EXERCISE INSTRUCTIONS: Once the line with "match indices with" is found in the data, output it and each following line exactly, up to and including the line with "laszip_header_struct.z_offset := 0;", and nothing before or after.
== DATASET CONTENT
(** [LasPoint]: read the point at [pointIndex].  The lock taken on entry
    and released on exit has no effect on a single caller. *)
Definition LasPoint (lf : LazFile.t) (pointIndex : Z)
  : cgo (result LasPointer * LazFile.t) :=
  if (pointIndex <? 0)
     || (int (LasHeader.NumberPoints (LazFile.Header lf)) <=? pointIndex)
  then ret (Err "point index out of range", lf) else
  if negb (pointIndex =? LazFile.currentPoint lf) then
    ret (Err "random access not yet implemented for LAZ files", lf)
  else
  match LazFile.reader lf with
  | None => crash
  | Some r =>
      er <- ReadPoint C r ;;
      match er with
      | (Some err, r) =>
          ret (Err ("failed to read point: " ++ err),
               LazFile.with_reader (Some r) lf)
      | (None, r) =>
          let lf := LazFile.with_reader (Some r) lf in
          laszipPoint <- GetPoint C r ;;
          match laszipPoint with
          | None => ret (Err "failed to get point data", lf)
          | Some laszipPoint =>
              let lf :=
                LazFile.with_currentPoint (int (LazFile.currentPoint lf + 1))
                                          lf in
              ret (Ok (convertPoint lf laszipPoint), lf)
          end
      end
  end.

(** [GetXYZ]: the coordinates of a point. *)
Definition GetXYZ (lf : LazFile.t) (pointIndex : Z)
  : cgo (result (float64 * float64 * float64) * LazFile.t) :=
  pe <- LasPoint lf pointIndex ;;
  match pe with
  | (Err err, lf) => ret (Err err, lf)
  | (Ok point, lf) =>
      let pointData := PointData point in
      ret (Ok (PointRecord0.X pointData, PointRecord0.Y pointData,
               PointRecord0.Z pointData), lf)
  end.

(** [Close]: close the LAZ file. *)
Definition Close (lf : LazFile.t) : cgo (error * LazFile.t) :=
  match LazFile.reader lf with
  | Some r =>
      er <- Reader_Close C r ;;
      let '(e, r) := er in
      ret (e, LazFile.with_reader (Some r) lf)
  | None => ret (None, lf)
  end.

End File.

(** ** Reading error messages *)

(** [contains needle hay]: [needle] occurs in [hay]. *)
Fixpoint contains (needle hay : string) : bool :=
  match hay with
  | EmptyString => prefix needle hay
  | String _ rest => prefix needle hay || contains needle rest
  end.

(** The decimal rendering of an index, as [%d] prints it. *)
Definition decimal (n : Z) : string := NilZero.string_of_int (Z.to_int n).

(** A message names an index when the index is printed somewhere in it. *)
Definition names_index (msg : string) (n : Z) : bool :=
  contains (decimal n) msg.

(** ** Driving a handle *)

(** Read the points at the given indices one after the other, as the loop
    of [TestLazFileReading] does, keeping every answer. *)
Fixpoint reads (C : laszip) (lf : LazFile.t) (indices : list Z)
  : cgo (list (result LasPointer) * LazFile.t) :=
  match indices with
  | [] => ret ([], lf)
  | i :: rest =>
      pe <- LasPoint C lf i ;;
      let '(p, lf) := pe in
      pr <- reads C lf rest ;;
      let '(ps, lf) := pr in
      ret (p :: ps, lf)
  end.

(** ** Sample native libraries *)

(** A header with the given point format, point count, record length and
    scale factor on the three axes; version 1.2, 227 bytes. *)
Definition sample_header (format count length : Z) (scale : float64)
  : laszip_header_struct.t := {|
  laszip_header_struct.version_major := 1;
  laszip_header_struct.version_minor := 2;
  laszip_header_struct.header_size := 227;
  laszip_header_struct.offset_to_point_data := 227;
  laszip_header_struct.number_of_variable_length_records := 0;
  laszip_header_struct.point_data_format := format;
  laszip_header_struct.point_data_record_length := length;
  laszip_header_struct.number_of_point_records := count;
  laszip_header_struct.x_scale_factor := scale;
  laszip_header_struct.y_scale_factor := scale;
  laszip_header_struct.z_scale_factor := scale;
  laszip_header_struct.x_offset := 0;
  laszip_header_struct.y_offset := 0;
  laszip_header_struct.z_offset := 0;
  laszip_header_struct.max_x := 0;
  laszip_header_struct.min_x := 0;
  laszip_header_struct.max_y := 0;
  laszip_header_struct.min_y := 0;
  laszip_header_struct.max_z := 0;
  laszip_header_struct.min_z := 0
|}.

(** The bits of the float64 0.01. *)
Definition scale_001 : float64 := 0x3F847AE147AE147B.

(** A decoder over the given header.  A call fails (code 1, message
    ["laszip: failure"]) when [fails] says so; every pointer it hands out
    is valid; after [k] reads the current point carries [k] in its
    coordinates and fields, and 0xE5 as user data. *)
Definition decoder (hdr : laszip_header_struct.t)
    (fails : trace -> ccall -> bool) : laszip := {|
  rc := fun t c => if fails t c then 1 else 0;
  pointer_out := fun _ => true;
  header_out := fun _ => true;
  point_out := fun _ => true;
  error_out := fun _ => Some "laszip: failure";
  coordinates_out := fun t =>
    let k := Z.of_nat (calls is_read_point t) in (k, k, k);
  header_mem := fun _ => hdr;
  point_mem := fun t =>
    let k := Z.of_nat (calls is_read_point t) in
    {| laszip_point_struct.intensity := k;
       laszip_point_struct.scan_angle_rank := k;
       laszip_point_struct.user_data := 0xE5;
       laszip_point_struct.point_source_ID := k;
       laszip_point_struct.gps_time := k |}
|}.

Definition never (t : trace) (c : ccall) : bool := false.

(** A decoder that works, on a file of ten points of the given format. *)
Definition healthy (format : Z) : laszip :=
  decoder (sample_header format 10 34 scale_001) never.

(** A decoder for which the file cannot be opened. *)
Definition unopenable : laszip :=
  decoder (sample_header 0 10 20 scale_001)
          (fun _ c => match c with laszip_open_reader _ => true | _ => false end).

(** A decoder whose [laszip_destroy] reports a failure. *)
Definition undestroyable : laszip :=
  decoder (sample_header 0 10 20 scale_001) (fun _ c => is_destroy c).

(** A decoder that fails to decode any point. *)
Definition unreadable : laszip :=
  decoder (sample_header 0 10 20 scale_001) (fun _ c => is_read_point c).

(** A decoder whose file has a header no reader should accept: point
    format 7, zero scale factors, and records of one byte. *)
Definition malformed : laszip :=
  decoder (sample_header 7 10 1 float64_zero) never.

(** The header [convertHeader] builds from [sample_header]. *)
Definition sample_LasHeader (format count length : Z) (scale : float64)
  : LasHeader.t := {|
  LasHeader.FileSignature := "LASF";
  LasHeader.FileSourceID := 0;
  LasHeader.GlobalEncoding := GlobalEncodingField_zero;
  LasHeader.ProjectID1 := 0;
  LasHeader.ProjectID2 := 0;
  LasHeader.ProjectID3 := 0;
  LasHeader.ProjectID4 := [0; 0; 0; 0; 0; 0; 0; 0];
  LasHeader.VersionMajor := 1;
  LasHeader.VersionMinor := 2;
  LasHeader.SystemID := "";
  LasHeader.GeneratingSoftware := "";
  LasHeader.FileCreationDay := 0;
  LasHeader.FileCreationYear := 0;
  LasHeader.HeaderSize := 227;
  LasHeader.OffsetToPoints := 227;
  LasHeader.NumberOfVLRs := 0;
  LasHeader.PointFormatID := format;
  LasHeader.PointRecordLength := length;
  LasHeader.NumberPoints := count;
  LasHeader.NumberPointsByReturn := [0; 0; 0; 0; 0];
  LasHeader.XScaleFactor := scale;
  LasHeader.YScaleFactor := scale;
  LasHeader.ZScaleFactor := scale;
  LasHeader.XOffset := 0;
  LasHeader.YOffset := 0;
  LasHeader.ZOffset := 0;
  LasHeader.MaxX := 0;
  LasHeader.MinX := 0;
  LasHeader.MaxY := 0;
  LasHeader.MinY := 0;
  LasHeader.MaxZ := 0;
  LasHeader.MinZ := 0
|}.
====
ANSWER TO THIS EXERCISE:
  match indices with
  | [] => ret ([], lf)
  | i :: rest =>
      pe <- LasPoint C lf i ;;
      let '(p, lf) := pe in
      pr <- reads C lf rest ;;
      let '(ps, lf) := pr in
      ret (p :: ps, lf)
  end.

(** ** Sample native libraries *)

(** A header with the given point format, point count, record length and
    scale factor on the three axes; version 1.2, 227 bytes. *)
Definition sample_header (format count length : Z) (scale : float64)
  : laszip_header_struct.t := {|
  laszip_header_struct.version_major := 1;
  laszip_header_struct.version_minor := 2;
  laszip_header_struct.header_size := 227;
  laszip_header_struct.offset_to_point_data := 227;
  laszip_header_struct.number_of_variable_length_records := 0;
  laszip_header_struct.point_data_format := format;
  laszip_header_struct.point_data_record_length := length;
  laszip_header_struct.number_of_point_records := count;
  laszip_header_struct.x_scale_factor := scale;
  laszip_header_struct.y_scale_factor := scale;
  laszip_header_struct.z_scale_factor := scale;
  laszip_header_struct.x_offset := 0;
  laszip_header_struct.y_offset := 0;
  laszip_header_struct.z_offset := 0;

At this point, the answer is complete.